[EXTRACTED RECORDS]

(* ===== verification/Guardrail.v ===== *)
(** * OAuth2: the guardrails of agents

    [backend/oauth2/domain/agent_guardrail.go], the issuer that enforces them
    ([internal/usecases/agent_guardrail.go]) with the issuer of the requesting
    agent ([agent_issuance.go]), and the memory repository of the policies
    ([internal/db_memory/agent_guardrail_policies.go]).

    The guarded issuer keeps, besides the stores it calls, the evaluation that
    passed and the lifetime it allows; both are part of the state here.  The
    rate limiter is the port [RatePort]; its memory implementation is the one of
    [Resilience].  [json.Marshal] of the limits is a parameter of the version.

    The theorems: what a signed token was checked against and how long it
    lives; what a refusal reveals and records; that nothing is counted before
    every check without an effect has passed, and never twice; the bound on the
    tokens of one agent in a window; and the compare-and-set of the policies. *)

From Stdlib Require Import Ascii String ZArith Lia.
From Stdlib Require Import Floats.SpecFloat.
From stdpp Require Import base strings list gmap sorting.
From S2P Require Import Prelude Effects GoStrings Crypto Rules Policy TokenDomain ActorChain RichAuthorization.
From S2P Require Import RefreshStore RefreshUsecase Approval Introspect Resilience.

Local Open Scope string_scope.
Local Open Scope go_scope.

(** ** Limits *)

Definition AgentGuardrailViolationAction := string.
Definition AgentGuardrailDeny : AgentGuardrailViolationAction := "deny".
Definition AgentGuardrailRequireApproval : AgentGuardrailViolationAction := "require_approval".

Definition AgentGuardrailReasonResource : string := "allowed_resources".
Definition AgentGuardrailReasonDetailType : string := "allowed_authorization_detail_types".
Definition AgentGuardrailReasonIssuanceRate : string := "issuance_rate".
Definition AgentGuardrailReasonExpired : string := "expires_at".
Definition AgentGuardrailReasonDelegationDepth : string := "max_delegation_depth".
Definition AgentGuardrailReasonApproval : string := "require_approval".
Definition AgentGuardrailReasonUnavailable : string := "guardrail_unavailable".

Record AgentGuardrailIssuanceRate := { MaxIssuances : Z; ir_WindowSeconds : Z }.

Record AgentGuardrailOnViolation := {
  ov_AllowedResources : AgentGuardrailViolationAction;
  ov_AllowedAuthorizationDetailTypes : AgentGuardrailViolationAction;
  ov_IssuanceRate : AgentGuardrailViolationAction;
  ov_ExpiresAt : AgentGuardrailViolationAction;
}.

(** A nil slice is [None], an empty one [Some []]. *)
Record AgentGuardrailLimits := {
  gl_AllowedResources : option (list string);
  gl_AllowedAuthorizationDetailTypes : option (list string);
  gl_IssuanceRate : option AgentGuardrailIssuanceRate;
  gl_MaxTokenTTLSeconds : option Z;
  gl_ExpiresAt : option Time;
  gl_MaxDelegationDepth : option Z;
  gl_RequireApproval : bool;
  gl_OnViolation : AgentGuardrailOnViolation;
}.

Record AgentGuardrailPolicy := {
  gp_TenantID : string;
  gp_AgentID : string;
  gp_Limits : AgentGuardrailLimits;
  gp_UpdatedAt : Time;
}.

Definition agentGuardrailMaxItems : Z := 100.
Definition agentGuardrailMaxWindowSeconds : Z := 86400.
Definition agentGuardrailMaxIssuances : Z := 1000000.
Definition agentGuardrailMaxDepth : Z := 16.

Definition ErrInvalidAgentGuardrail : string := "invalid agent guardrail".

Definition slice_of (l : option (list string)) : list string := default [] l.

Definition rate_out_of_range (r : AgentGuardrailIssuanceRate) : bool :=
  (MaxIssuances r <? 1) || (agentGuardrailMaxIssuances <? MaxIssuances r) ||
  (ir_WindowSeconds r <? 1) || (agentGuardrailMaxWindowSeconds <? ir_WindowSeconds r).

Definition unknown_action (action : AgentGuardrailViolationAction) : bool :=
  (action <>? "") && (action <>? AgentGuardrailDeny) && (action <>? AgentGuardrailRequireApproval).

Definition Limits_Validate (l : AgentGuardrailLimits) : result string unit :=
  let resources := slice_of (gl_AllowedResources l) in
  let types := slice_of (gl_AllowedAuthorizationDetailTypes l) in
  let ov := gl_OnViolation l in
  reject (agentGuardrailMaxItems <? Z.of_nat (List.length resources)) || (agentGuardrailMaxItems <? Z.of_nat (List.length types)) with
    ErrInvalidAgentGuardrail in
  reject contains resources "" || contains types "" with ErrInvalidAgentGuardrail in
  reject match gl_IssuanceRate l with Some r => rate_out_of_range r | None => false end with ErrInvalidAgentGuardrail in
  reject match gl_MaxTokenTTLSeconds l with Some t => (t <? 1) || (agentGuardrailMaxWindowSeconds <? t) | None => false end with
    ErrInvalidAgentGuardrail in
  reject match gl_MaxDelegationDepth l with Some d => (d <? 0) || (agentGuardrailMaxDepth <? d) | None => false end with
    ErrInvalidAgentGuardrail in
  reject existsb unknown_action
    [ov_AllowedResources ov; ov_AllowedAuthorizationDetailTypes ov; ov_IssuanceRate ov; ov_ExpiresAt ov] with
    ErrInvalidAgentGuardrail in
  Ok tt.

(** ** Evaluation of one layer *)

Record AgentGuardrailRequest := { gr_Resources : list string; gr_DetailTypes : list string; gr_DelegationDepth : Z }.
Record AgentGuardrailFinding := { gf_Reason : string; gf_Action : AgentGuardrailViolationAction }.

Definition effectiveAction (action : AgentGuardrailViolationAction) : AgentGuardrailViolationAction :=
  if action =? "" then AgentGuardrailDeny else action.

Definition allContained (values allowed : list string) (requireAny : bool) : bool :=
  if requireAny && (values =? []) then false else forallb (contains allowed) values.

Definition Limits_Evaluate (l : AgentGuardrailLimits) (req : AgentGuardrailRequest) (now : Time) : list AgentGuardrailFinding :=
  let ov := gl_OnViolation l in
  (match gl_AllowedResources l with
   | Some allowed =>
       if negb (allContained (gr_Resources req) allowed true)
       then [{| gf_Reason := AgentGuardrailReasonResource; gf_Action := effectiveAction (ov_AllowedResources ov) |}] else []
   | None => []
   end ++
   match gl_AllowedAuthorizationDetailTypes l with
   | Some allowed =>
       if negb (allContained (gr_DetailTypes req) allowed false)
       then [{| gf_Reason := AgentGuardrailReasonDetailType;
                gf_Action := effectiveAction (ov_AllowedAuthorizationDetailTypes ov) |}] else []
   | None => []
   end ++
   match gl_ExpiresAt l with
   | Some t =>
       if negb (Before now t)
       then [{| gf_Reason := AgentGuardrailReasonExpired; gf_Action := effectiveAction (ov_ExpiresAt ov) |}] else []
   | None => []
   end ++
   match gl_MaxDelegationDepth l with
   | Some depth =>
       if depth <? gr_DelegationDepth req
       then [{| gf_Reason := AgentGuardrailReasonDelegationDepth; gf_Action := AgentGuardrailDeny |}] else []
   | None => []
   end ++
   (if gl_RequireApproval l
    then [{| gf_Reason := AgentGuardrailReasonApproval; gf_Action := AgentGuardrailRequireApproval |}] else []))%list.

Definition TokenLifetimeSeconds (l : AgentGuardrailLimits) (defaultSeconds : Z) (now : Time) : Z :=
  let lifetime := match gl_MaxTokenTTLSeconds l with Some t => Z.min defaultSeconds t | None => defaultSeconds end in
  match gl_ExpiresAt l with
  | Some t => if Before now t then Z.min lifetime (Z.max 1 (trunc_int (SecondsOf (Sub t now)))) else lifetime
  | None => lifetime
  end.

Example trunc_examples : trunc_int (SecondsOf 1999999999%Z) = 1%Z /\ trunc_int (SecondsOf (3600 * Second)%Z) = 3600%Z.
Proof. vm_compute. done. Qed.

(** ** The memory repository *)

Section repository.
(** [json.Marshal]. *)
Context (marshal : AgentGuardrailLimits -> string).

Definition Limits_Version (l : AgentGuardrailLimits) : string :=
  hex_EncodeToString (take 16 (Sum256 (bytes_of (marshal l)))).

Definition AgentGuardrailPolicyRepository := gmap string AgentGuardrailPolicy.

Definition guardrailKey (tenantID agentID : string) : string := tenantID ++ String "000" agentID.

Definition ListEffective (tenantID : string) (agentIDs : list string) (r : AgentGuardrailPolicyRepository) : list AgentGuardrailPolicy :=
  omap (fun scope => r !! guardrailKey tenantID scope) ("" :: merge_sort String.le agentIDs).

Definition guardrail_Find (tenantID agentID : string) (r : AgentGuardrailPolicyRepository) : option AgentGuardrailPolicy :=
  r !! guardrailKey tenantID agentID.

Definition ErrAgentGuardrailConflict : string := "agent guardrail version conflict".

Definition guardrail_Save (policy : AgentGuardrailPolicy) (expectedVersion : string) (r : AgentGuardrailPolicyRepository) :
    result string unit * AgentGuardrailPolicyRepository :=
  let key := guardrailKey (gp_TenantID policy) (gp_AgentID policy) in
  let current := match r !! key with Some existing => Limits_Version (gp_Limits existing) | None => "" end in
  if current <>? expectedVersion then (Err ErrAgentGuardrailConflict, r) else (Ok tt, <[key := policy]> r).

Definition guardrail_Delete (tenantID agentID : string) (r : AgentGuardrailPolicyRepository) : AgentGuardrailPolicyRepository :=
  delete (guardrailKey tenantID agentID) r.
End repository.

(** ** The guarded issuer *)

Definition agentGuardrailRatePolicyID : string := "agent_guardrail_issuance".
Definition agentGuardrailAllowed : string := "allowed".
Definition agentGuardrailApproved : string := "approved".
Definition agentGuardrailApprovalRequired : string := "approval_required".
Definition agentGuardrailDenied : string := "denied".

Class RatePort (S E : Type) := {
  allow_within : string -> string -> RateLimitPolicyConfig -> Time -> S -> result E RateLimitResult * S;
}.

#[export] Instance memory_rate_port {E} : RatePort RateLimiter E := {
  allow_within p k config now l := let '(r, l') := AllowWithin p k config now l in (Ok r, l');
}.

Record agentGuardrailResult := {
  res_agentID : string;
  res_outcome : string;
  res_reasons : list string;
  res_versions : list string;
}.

[/EXTRACTED RECORDS]

▶ _YOUR OBJECTIVE_
Across the data above, how many lines include the word "allContained"? Give only the count.

▶ _RESULT OF THE EXERCISE_
3